“The burden of denunciation cannot fall on women’s backs, because the rest of society still does not denounce gender violence. Those who call 016 are the women, who decide to go to a court to report it or to the Security Forces and Corps, they are the women. When a woman does not report, she remains just as brave as when she reports.”
The Head of the Coordination Unit Against Gender Violence, Laura Segura, in an interview granted to Television Melilla, explained that women victims of gender violence can report or not based on many factors but “our obligation as an institution is to always support them, encourage them to report, of course, because that will serve to persecute the crime and the aggressor, and inform them of all the resources available to them.” “Our obligation, as an institution, is to support all of them, whether they want to or not want to denounce,” he said.
And, as he said, there are occasions that take refuge in the dispensation not to declare “because they are not prepared, because they are afraid, because there are pressures, because they remain within that circle of violence, because they continue to think that they have a dependence on the aggressor, they continue to think that some are in love, and that all they want is for it to change”.
“In many reports they point out that they do not want the aggressor to go to prison, since he is the father of their children, and that they only want to be left in peace,” he said, insisting that, in any case, “we have to help them get out of situations of violence.”
Violence, Power and Control
In her speech, the Head of Unit also wanted to address the figure of the abuser and correct errors in which we usually fall on them. “They’re not monsters, they’re machists,” he said. “They are people who act normally socially, these people who they choose to abuse are their women and their children, not the rest of society,” he said.
Moreover, he has made it clear that there may be situations that have to do with drug addiction or alcoholism “but those elements are de-inhibiting and violence, which is independent of all those other circumstances, was already there”.
Segura has stressed that violence “has to do with machismo, with power and control and with subordination.” “Gender violence is that. If I don’t have the power and control, I’m attacked, and if I still don’t have the power and control, I can end up murdering,” he explained.

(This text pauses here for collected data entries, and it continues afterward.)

Definition Halt : M unit := set halt_issued true.
(** Without a memory a load writes what was written last. *)
Definition Loadw : M unit :=
  c ← gets self;
  match access_mem c with
  | Some m => w ← on_mem m (DoubleBuffer.fetch_word_from_inner (access_address c)); set reg_write_data w
  | None => mret ()
  end;;
  set reg_write true.
Definition Storew : M unit :=
  c ← gets self;
  match access_mem c with
  | Some m => x ← reg (dec_rd c); on_mem m (DoubleBuffer.store_word_from_inner (access_address c) x)
  | None => mret ()
  end.
Definition Loadh : M unit :=
  c ← gets self;
  match access_mem c with
  | Some m =>
      h ← on_mem m (DoubleBuffer.fetch_half_from_inner host (Z.lxor (access_address c) 0x2));
      set reg_write_data (if access_mode c =? 0 then u32 (Z.shiftl h 16) else h)
  | None => mret ()
  end;;
  set reg_write true.
Definition Storeh : M unit :=
  c ← gets self;
  match access_mem c with
  | Some m =>
      x ← reg (dec_rd c);
      on_mem m (DoubleBuffer.store_half_from_inner host (Z.lxor (access_address c) 0x2)
        (if access_mode c =? 0 then Z.land (Z.shiftr x 16) 0xFFFF else Z.land x 0xFFFF))
  | None => mret ()
  end.
(** Not implemented in the source: they print so. *)
Definition Dbchange : M unit := mret ().
Definition Dma : M unit := mret ().

Definition kRTypeArithmeticTable : list (M unit) :=
  [Nop; Mov; Add; Sub; Mul; And; Or; Xor; Neg; Unknown; Unknown; Unknown; Unknown; Unknown; Unknown; Unknown].
Definition kRTypeMemoryTable : list (M unit) :=
  [Halt; Loadw; Storew; Loadh; Storeh; Unknown; Unknown; Readcr; Unknown; Unknown; Dbchange; Dma;
   Unknown; Unknown; Unknown; Unknown].
Definition kRTypeSimdTable : list (M unit) :=
  [Nop; Loadv; Unknown; Unknown; Unknown; Unknown; Unknown; Unknown; Unknown; Unknown; Unknown; Unknown;
   Unknown; Unknown; Unknown; Unknown].
Definition dispatch (table : list (M unit)) (i : Z) : M unit := m ← from_option (nthz table i); m.
Definition RTypeMemory : M unit := c ← gets self; dispatch kRTypeMemoryTable (dec_func c).
Definition RTypeArithmetic : M unit := c ← gets self; dispatch kRTypeArithmeticTable (dec_func c).
Definition RTypeSimd : M unit := c ← gets self; dispatch kRTypeSimdTable (dec_func c).
Definition kOpcodeTable : list (M unit) :=
  [RTypeArithmetic; RTypeMemory; RTypeSimd; Loadi; Bneq; Jump; Mad; Madlp; Setcr; Addi; Subi; Sll; Srl; Sra;
   Unknown; Unknown].
Definition ex_stage : M unit := c ← gets self; dispatch kOpcodeTable (dec_opcode c).

Definition wb_stage : M unit :=
  c ← gets self;
  when (reg_write c && negb (dec_rd c =? PC_INDEX))
    (zoom self (aset regs (dec_rd c) (reg_write_data c)));;
  (if reg_write c && (dec_rd c =? PC_INDEX) then set pc (reg_write_data c)
   else set pc (if isBranch c then u32 (u32 (pc c + 2) + u32 (2 * dec_imm c)) else u32 (pc c + 2)));;
  set isBranch false;;
  set reg_write false.

Definition isStall (c : t) : bool := done c || negb (stall_cause c =? NO_STALL).

Definition step : M unit :=
  c ← gets self;
  (if isStall c then stall_handle
   else match status c with
        | IF => if_stage;; set status ID
        | ID => id_stage;; set status EX
        | EX => ex_stage;; set status WB
        | WB =>
            wb_stage;; set status IF;;
            h ← get halt_issued;
            when h (set done true;; set halt_issued false)
        end);;
  on_mad (MadUnit.step host).

(** [stall_cause] is not reset. *)
Definition reset : M unit :=
  set pc 0;;
  set regs (replicate RFILE_SIZE 0);;
  set done false;;
  set status IF;;
  set reg_write false;; set isBranch false;; set halt_issued false;;
  set mad_mode 0;; set access_mode 0;; set wbuf_arb_mode 0;; set dmem_step 0;; set rbuf_step 0;;
  set fp_pos 4;;
  set simd_mask (replicate MadUnit.SIMD_LANE_SIZE true);;
  on_mad MadUnit.reset.

End Host.

(** The constructor leaves all but the identifier and the unit as they are in memory. *)
Definition SNACCCore (core_id_ sram_latency : Z) (raw : t) (raw_mad : MadUnit.t) : t :=
  raw <| core_id := core_id_ |> <| mad_unit := MadUnit.MadUnit sram_latency raw_mad |>.

(** ** The instruction set

    What a program sees of a core, and what each instruction does to it, apart from those
    of the multiply-and-add unit. *)
Record arch := MkArch {
  a_id : Z;
  a_regs : list Z;
  a_pc : Z;
  a_last : Z;                    (* what was written last *)
  a_halted : bool;
  a_mask : list bool;
  a_steps : Z * Z;
  a_fp_pos : Z;
  a_wbuf_arb : Z;
  a_modes : Z * Z;               (* of the unit, of half words *)
  a_mems : CoreMem.t;
  a_wbuf : DoubleBuffer.t
}.
#[global] Instance arch_eta : Eta arch := λ a,
  MkArch (a_id a) (a_regs a) (a_pc a) (a_last a) (a_halted a) (a_mask a) (a_steps a) (a_fp_pos a) (a_wbuf_arb a)
    (a_modes a) (a_mems a) (a_wbuf a).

“There are many pillars that support gender violence and, besides, machismo has an amazing ability to transform itself, camouflage itself and make us believe that everything is coming to an end when, really, the yoke of the system is still there,” he explained. Segura has pointed out that this violence is one of the most dangerous towards women, because it occurs in the home itself. “We have to help them get out of this kind of situation,” he said.
The Head of Unit recalled that so far this year, 55 women have been killed so far, including two minors, and stressed that with only one victim of this violence against women, Spain will need to continue improving.
However, he also wanted to send a positive message: “Our country is a pioneer in the field of gender violence, being able to prevent and act on this problem; unlike other countries that do not count the victims.” What is more, there are about 166,000 complaints annually, although it has also acknowledged that only about 25% of cases are reported and that the reality is that in Spain “one in two women has manifested suffering this violence”.
Feminism is equality
During the interview, Laura Segura referred to the importance of prevention and, above all, education and the need to influence the values of equality among the youngest.
With regard to this issue, he pointed out that studies indicate that, among young people, in terms of couple relationships, “girls do perceive, in a high percentage, gender violence and understand it as such, and refer to the importance of feminism and the importance of equality as a means to save lives.”
The problem, she said, is that “boys increasingly feel feminism as something more remote, they don’t even understand what the reality of feminism is.”
Thus he alluded to the manic phrase of ‘I am neither feminist nor male’, when “feminism defends equality and male chauvinism is a system of superiority that has to do with an entire cultural and patriarchal structure”, he made clear.
For this reason, he has advanced that “we have to continue working” even more when “there are couple relationships between young boys and girls, where control is totally normalized, where there is a continuous geolocation through social networks, where jealousy is still understood as a sign of love, where hegemonic masculinity continues to develop absolutely in couple relationships…”.
Laura Segura believes that much progress has been made and that it is enough to look back from five years to see that this is the case. “The ‘it’s over’ that we have experienced this year has not only come from women, it has also come from society,” he said. “Society has seen certain situations like violence and has understood the reality of consent and with that we have to stay,” he concluded.